For the Six Months Ended June 30, 2017

Cautionary Statement Regarding Forward-Looking Statements
 
 Except for the historical information contained in the following sections, the statements contained in the following sections are "forward‑looking statements" within the meaning of the "safe harbor" provisions of the Private Securities Litigation Reform Act of 1995 and other federal securities laws. Statements preceded by, followed by, or that otherwise include the words "believes", "expects", "anticipates", "intends", "estimates", "plans", and similar expressions or future or conditional verbs such as "will", "should", "would", "may" and "could" are generally forward-looking in nature and not historical facts.

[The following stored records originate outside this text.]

(* ===== verification/Listing.v ===== *)
(** * The order of a listing

    [TorrentRepository.List] orders by the column [created_at], the text
    [formatTime] wrote; the comparison is the database's, byte by byte. *)

From S2P Require Import Prelude GoErrors Prog GoTime Infohash FilePath Sqlite World Database Pieces Engine Service Spec Backend ServiceFacts Sample ServiceTheorems.
From Stdlib Require Import ZArith Lia String.
From stdpp Require Import base gmap strings list sorting.

Local Open Scope Z_scope.

Lemma view_of_valid_times `{Faults} w h row :
  inv w -> v_rows (view_of w) !! h = Some row -> valid_time (database.CreatedAt row).
Proof.
  intros ([_ Hst] & _) Hr. rewrite rows_lookup in Hr.
  destruct (sqlite.find_row _ h) as [r|] eqn:Ef; [|done]. injection Hr as <-.
  destruct (find_row_stamped _ _ _ Hst Ef) as (c & u & Hc & _ & Ec & _).
  unfold to_torrent; cbn. by rewrite Ec, row_time_format.
Qed.

#[export] Instance created_before_trans : Transitive created_before.
Proof. intros a b c. unfold created_before. apply str_leb_trans. Qed.

Lemma created_before_sec a b :
  valid_time (database.CreatedAt a) -> valid_time (database.CreatedAt b) -> created_before a b ->
  sec_key (database.CreatedAt a) <= sec_key (database.CreatedAt b).
Proof.
  intros Ha Hb Hab. destruct (Z.le_gt_cases (sec_key (database.CreatedAt a)) (sec_key (database.CreatedAt b)))
    as [|Hlt]; [done|].
  pose proof (formatTime_sec_order _ _ Hb Ha Hlt) as Ht. unfold created_before, text_lt in *. congruence.
Qed.

Lemma sorted_nth {A} (R : A -> A -> Prop) `{!Transitive R} l i j a b :
  Sorted R l -> (i < j)%nat -> l !! i = Some a -> l !! j = Some b -> R a b.
Proof.
  intros Hs. apply Sorted_StronglySorted in Hs; [|done]. revert i j.
  induction Hs as [|x l Hl IH Hx]; intros i j Hij Ha Hb; [done|].
  destruct j as [|j]; [lia|]. destruct i as [|i]; simpl in *.
  - injection Ha as <-. rewrite Forall_forall in Hx. apply Hx. by eapply list_elem_of_lookup_2.
  - eapply (IH i j); [lia|done..].
Qed.

Section theorems.
Context `{EnvLaws} (dataDir : string).

(** A listing holds every managed torrent exactly once and is ordered by
    the second of creation: of two listed torrents the first was not added in
    a later second. *)
Theorem List_ordered_by_second `{Faults} w l w' :
  inv w -> run_service dataDir service.List w = (Val (Ok l), w') ->
  map service.InfoHash l ≡ₚ (map_to_list (v_rows (view_of w))).*1 /\
  forall i j a b, (i < j)%nat -> l !! i = Some a -> l !! j = Some b ->
    sec_key (service.CreatedAt a) <= sec_key (service.CreatedAt b).
Proof.
  intros Hw Hrun.
  destruct (run_service_wp _ _ _ _ _ _ (List_wp dataDir (view_of w)) Hw Hrun)
    as [_ [(rows & [= ->] & Hperm & Hs)|[_ (err & ? & _)]]]; [|done].
  assert (Hin : forall row, row ∈ rows -> exists h, v_rows (view_of w) !! h = Some row).
  { intros row Hrow. rewrite Hperm in Hrow.
    apply list_elem_of_fmap in Hrow as ([h row'] & -> & Hx). apply elem_of_map_to_list in Hx. by exists h. }
  split.
  - rewrite map_map. rewrite (Permutation_map _ Hperm), map_map.
    apply reflexive_eq, list_fmap_ext. intros i [h row] Hx. apply list_elem_of_lookup_2 in Hx.
    apply elem_of_map_to_list in Hx. pose proof (view_of_keyed w h row Hx) as Hk.
    unfold live, service.overlay. by destruct (snapshot_of _ _).
  - intros i j a b Hij Ha Hb.
    apply list_lookup_fmap_Some in Ha as (ra & -> & Hra). apply list_lookup_fmap_Some in Hb as (rb & -> & Hrb).
    assert (forall row, service.CreatedAt (live (view_of w) row) = database.CreatedAt row) as Hc.
    { intros row. unfold live, service.overlay. by destruct (snapshot_of _ _). }
    rewrite !Hc. pose proof (sorted_nth _ _ _ _ _ _ Hs Hij Hra Hrb) as Hab.
    destruct (Hin ra) as [ha Hha]; [by eapply list_elem_of_lookup_2|].
    destruct (Hin rb) as [hb Hhb]; [by eapply list_elem_of_lookup_2|].
    apply created_before_sec; eauto using view_of_valid_times.
Qed.
End theorems.

(** Two torrents added within one second: [formatTime] drops the trailing zeros
    of the fraction, and "Z" is after every digit. *)
Definition same_second : schedule :=
  mkSchedule [noon 500000000; noon 505000000; noon 510000000; noon 515000000] [] []
    [GotInfo infoA; GotInfo infoA] [] [] [].

Lemma same_second_ok `{Faults} : sched_ok same_second.
Proof.
  constructor; cbn [same_second sc_now sc_sql sc_client sc_info sc_verify sc_remove sc_ctx];
    repeat (apply Forall_cons; split); try apply Forall_nil; try done;
    apply (bool_decide_unpack (valid_time _)); by vm_compute.
Qed.

Definition world_two : world :=
  after (service.AddMagnet (service.file_magnet hexB) opts0)
    (after (service.AddMagnet magnetA opts0) (empty_world disk same_second)).

Lemma List_ordered_by_second_witness :
  exists l, fst (run_service dir service.List world_two) = Val (Ok l) /\
  map service.InfoHash l ≡ₚ (map_to_list (v_rows (view_of world_two))).*1 /\
  forall i j a b, (i < j)%nat -> l !! i = Some a -> l !! j = Some b ->
    sec_key (service.CreatedAt a) <= sec_key (service.CreatedAt b).
Proof.
  eexists. split; [vm_compute; reflexivity|].
  apply (@List_ordered_by_second env0 laws0 dir reliable world_two _ (after service.List world_two));
    [apply inv_after, inv_after, inv_empty_world, same_second_ok|apply run_after; vm_compute; reflexivity].
Defined.

(** Within a second the listing is not in the order of creation, although
    the method is documented to be: the torrent added 10 ms later comes first. *)
Theorem List_misorders_within_a_second :
  exists w l w' a b, @inv reliable w /\ run_service dir service.List w = (Val (Ok l), w') /\
    l = [a; b] /\ before (service.CreatedAt b) (service.CreatedAt a) = true.
Proof.
  exists world_two. do 4 eexists. split_and!;
    [apply inv_after, inv_after, inv_empty_world, same_second_ok
    |apply run_after; vm_compute; reflexivity|reflexivity|vm_compute; reflexivity].
Qed.
(** The first result of [mime.ParseMediaType]. *)
Definition media_type (v : string) : string :=
  let '(base, params, found) := url.cut ";" v in
  let t := trim (to_lower base) in
  if negb (check t) then ""
  else if conflict (String.length v) [] (if found then String ";" params else "") then ""
  else t.

End mime.

(** ** Requests *)

(** A request whose path is clean: the decoded segments of the path (a trailing
    slash is the segment "/"), the query, the Content-Type header and the body. *)
Record Request : Type := mkRequest {
  r_method : string;
  r_path : list string;
  r_query : string;
  r_content_type : string;
  r_body : string;
}.

(** The fields and the files of a form. *)
Record Form : Type := mkForm {
  f_values : list (string * string);
  f_files : list (string * string);
}.

(** What the handlers call and the repository does not hold: the reader and the
    writer of multipart bodies, the [Required] rule of ozzo-validation and the
    text of the decoder's errors. *)
Class HttpEnv : Type := {
  (** [mime/multipart]: a Content-Type header and a body. *)
  multipart_read : string -> string -> result Form;
  multipart_write : Form -> string * string;
  (** [validation.Required] on a field and its value. *)
  required : string -> string -> option error;
  (** [encoding/json]: the error the decoder reports on a text. *)
  json_error : string -> error;
}.

(** The documented behaviour: a written form is read back, [Required] refuses
    exactly the empty string, the errors are the packages' own. *)
Class HttpLaws `{HttpEnv} : Prop := {
  multipart_roundtrip f : multipart_read (fst (multipart_write f)) (snd (multipart_write f)) = Ok f;
  multipart_media_type f : mime.media_type (fst (multipart_write f)) = "multipart/form-data";
  required_some field v : required field v = None <-> v <> "";
  required_foreign field v e : required field v = Some e -> foreign e;
  json_error_foreign s : foreign (json_error s);
}.

Section request.
Context `{HttpEnv}.

(** [r.ParseMultipartForm] and the values [r.FormValue] looks in: the query
    comes before the fields of the body. *)
Definition ParseMultipartForm (r : Request) : result Form :=
  match multipart_read (r_content_type r) (r_body r) with
  | Err e => Err e
  | Ok f =>
      match url.ParseQuery (r_query r) with
      | (_, Some e) => Err e
      | (vs, None) => Ok (mkForm (vs ++ f_values f) (f_files f))
      end
  end.

Definition FormValue (f : Form) (key : string) : string := url.get (f_values f) key.

(** [r.FormFile]: the first file of that name. *)
Definition FormFile (f : Form) (key : string) : result string :=
  match find (fun kv => bool_decide (fst kv = key)) (f_files f) with
  | Some kv => Ok (snd kv)
  | None => Err (EOpaque "http: no such file")
  end.

(** [r.URL.Query().Get] *)
Definition QueryGet (r : Request) (key : string) : string := url.get (fst (url.ParseQuery (r_query r))) key.
End request.

(** ** The response writer *)

Record writer : Type := mkWriter {
  wr_header : gmap string string;                        (* [w.Header()] *)
  wr_sent : option (Z * gmap string string);             (* the status and headers on the wire *)
  wr_body : string;
}.

Definition new_writer : writer := mkWriter ∅ None "".

Definition header_set (k v : string) (w : writer) : writer :=
  mkWriter (<[k := v]> (wr_header w)) (wr_sent w) (wr_body w).

(** The first call sends the headers; later ones are superfluous. *)
Definition write_header (status : Z) (w : writer) : writer :=
  match wr_sent w with
  | Some _ => w
  | None => mkWriter (wr_header w) (Some (status, wr_header w)) (wr_body w)
  end.

(** Writing sends the headers with status 200 when they were not. *)
Definition write (s : string) (w : writer) : writer :=
  let w1 := write_header 200 w in
  mkWriter (wr_header w1) (wr_sent w1) (wr_body w1 +:+ s).

(** What the client receives when the handler has returned. *)
Record Response : Type := mkResponse {
  rs_status : Z;
  rs_header : gmap string string;
  rs_body : string;
}.

Definition finish (w : writer) : Response :=
  match wr_sent (write_header 200 w) with
  | Some (st, h) => mkResponse st h (wr_body w)
  | None => mkResponse 200 ∅ (wr_body w)
  end.

(** ** Handlers *)

(** The torrent service as the handlers see it ([TorrentService]). *)
Inductive tsE : Type -> Type :=
| TsAddMagnet (uri : string) (opts : service.AddOptions) : tsE (result service.Torrent)
| TsAddFile (contents : string) (opts : service.AddOptions) : tsE (result service.Torrent)
| TsGet (hash : string) : tsE (result service.Torrent)
| TsFiles (hash : string) : tsE (result (option (list service.File)))
| TsList : tsE (result (list service.Torrent))
| TsRemove (hash : string) (deleteFiles : bool) : tsE (result unit)
| TsPause (hash : string) : tsE (result unit)
| TsResume (hash : string) : tsE (result unit).

Inductive httpE : Type -> Type :=
| Service {A} (c : tsE A) : httpE A
| HeaderSet (k v : string) : httpE unit
| WriteHeader (status : Z) : httpE unit
| Write (s : string) : httpE unit
| Panic (msg : string) : httpE unit
| LogHttp (line : string) : httpE unit.

Definition Handler : Type := Request -> list string -> prog httpE unit.

(** [http.Error] *)
Definition Error (message : string) (code : Z) : prog httpE unit :=
  call (HeaderSet "Content-Type" "text/plain; charset=utf-8");;
  call (HeaderSet "X-Content-Type-Options" "nosniff");;
  call (WriteHeader code);;
  call (Write (message +:+ newline)).

(** [htmlEscape] *)
Fixpoint html_escape (s : string) : string :=
  match s with
  | "" => ""
  | String c r =>
      (if decide (c = "&"%char) then "&amp;"
       else if decide (c = "<"%char) then "&lt;"
       else if decide (c = ">"%char) then "&gt;"
       else if decide (c = dquote) then "&#34;"
       else if decide (c = "'"%char) then "&#39;"
       else String c "") +:+ html_escape r
  end.

Definition status_text (code : Z) : string :=
  if code =? 303 then "See Other" else if code =? 307 then "Temporary Redirect" else "".

(** [http.Redirect] to an absolute path *)
Definition Redirect (r : Request) (to : string) (code : Z) : prog httpE unit :=
  call (HeaderSet "Location" to);;
  (if decide (r_method r = "GET" \/ r_method r = "HEAD")
   then call (HeaderSet "Content-Type" "text/html; charset=utf-8") else Ret tt);;
  call (WriteHeader code);;
  (if decide (r_method r = "GET")
   then call (Write ("<a href=" +:+ String dquote (html_escape to) +:+ String dquote (">" +:+
                     status_text code +:+ "</a>." +:+ newline +:+ newline)))
   else Ret tt).

(** The state of a request: the service's, the response and the log. *)
Record hstate (S : Type) : Type := mkHstate {
  h_svc : S;
  h_writer : writer;
  h_log : list string;
}.
Arguments mkHstate {S} _ _ _.
Arguments h_svc {S} _.
Arguments h_writer {S} _.
Arguments h_log {S} _.

Definition on_writer {S} (f : writer -> writer) (h : hstate S) : hstate S :=
  mkHstate (h_svc h) (f (h_writer h)) (h_log h).
Definition with_svc {S} (s : S) (h : hstate S) : hstate S := mkHstate s (h_writer h) (h_log h).
Definition log_line {S} (m : string) (h : hstate S) : hstate S :=
  mkHstate (h_svc h) (h_writer h) (h_log h ++ [m]).

Definition http_handle {S} (svc : handler tsE S) : handler httpE (hstate S) := fun B e =>
  match e in httpE B return hstate S -> res B * hstate S with
  | Service c => fun h => let '(r, s) := svc _ c (h_svc h) in (r, with_svc s h)
  | HeaderSet k v => fun h => (Val tt, on_writer (header_set k v) h)
  | WriteHeader st => fun h => (Val tt, on_writer (write_header st) h)
  | Write s => fun h => (Val tt, on_writer (write s) h)
  | Panic m => fun h => (Panicked m, h)
  | LogHttp m => fun h => (Val tt, log_line m h)
  end.

(** A handler under a [recordingResponseWriter]: the calls of [httpE] and the
    writer's [status] field. *)
Inductive midE : Type -> Type :=
| Http {B} (e : httpE B) : midE B
| SetStatus (status : Z) : midE unit
| GetStatus : midE Z.

Definition mid_handle {S} (svc : handler tsE S) : handler midE (hstate S * Z) := fun B e =>
  match e in midE B return hstate S * Z -> res B * (hstate S * Z) with
  | Http e => fun h => let '(r, h') := http_handle svc _ e (fst h) in (r, (h', snd h))
  | SetStatus st => fun h => (Val tt, (fst h, st))
  | GetStatus => fun h => (Val (snd h), h)
  end.

(** ** Routing: [http.ServeMux] *)

Inductive pseg : Type := Lit (s : string) | Wild.

#[export] Instance pseg_eq_dec : EqDecision pseg.
Proof. solve_decision. Defined.

Record route : Type := mkRoute {
  rt_method : string;
  rt_path : list pseg;
  rt_multi : bool;       (* the pattern ends in a slash: it matches every path below *)
  rt_handler : Handler;
}.

(** The routes whose next segment is the literal [s], and the wildcards, one
    level down. *)
Definition descend (p : pseg -> bool) (rs : list route) : list route :=
  omap (fun rt =>
    match rt_path rt with
    | x :: l => if p x then Some (mkRoute (rt_method rt) l (rt_multi rt) (rt_handler rt)) else None
    | [] => None
    end) rs.

Definition lit_child (s : string) : list route -> list route :=
  descend (fun x => match x with Lit t => bool_decide (t = s) | Wild => false end).
Definition wild_child : list route -> list route :=
  descend (fun x => match x with Wild => true | Lit _ => false end).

Because such statements deal with future events, they are subject to various risks and uncertainties and actual results could differ materially from our current expectations.
 
Factors that could cause or contribute to such differences include, but are not limited to, risks and uncertainties relating to:
 
·
our history of operating losses and ability to achieve or sustain profitability;
 
·
our ability to manage our growth effectively;
 
·
our business and operating results dependency on the successful and timely implementation of our third party partner solutions;
 
·
the lengthy sales cycle of our products;
 
·
competition;
 
·
acquisitions, including costs and difficulties related to integration of acquired businesses and impairment charges;
 
·
global economic conditions;
 
·
the potential loss of one or more of our significant customers or a decline in demand from one or more of these customers;
 
·
timely availability and customer acceptance of Attunity's new and existing products, including Attunity Compose and Attunity Visibility;
 
·
international operations;
 
·
our need and ability to raise capital; and
 
·
other factors and risks on which Attunity may have little or no control.
 
The foregoing list is intended to identify only certain of the principal factors that could cause actual results to differ. For a more detailed description of the risks and uncertainties affecting our company, reference is made to our Annual Report on Form 20-F for the year ended December 31, 2016, as amended (to which we refer herein as our "Annual Report"), which is on file with the Securities and Exchange Commission ("SEC"), and the other risk factors discussed from time to time by our company in reports filed or furnished to the SEC.
 
Except as otherwise required by law, we undertake no obligation to publicly release any revisions to these forward-looking statements to reflect events or circumstances after the date hereof or to reflect the occurrence of unanticipated events.
 

General
 
Introduction

Unless indicated otherwise by the context, all references in this report to "Attunity", the "Company", "we", "us" or "our" are to Attunity Ltd. and its subsidiaries. When the following terms and abbreviations appear in the text of this report, they have the meanings indicated below:

 
·
"Appfluent" means Appfluent Technology, Inc., a Delaware corporation we acquired in March 2015;
 
 
·
"BI" means business intelligence;
 
 
·
"Big Data" means very large and complex quantities of data-sets that are difficult to process using traditional data processing applications;
 
 
·
"BIReady" means BIReady B.V., a Netherlands company, from which we acquired its warehouse automation technology and certain related assets in November 2014;
 
 
·
"dollars" or "$" mean United States dollars;
 
 
·
"Hadoop" means an open-source software framework for storage and large-scale processing of data-sets on clusters of commodity hardware;
 
 
·
"Hayes" means Hayes Technology Group, Inc., an Illinois corporation we acquired in December 2013;
 
 
·
"NIS" means New Israeli Shekels; and
 
 
·
"SEC" means the United States Securities and Exchange Commission.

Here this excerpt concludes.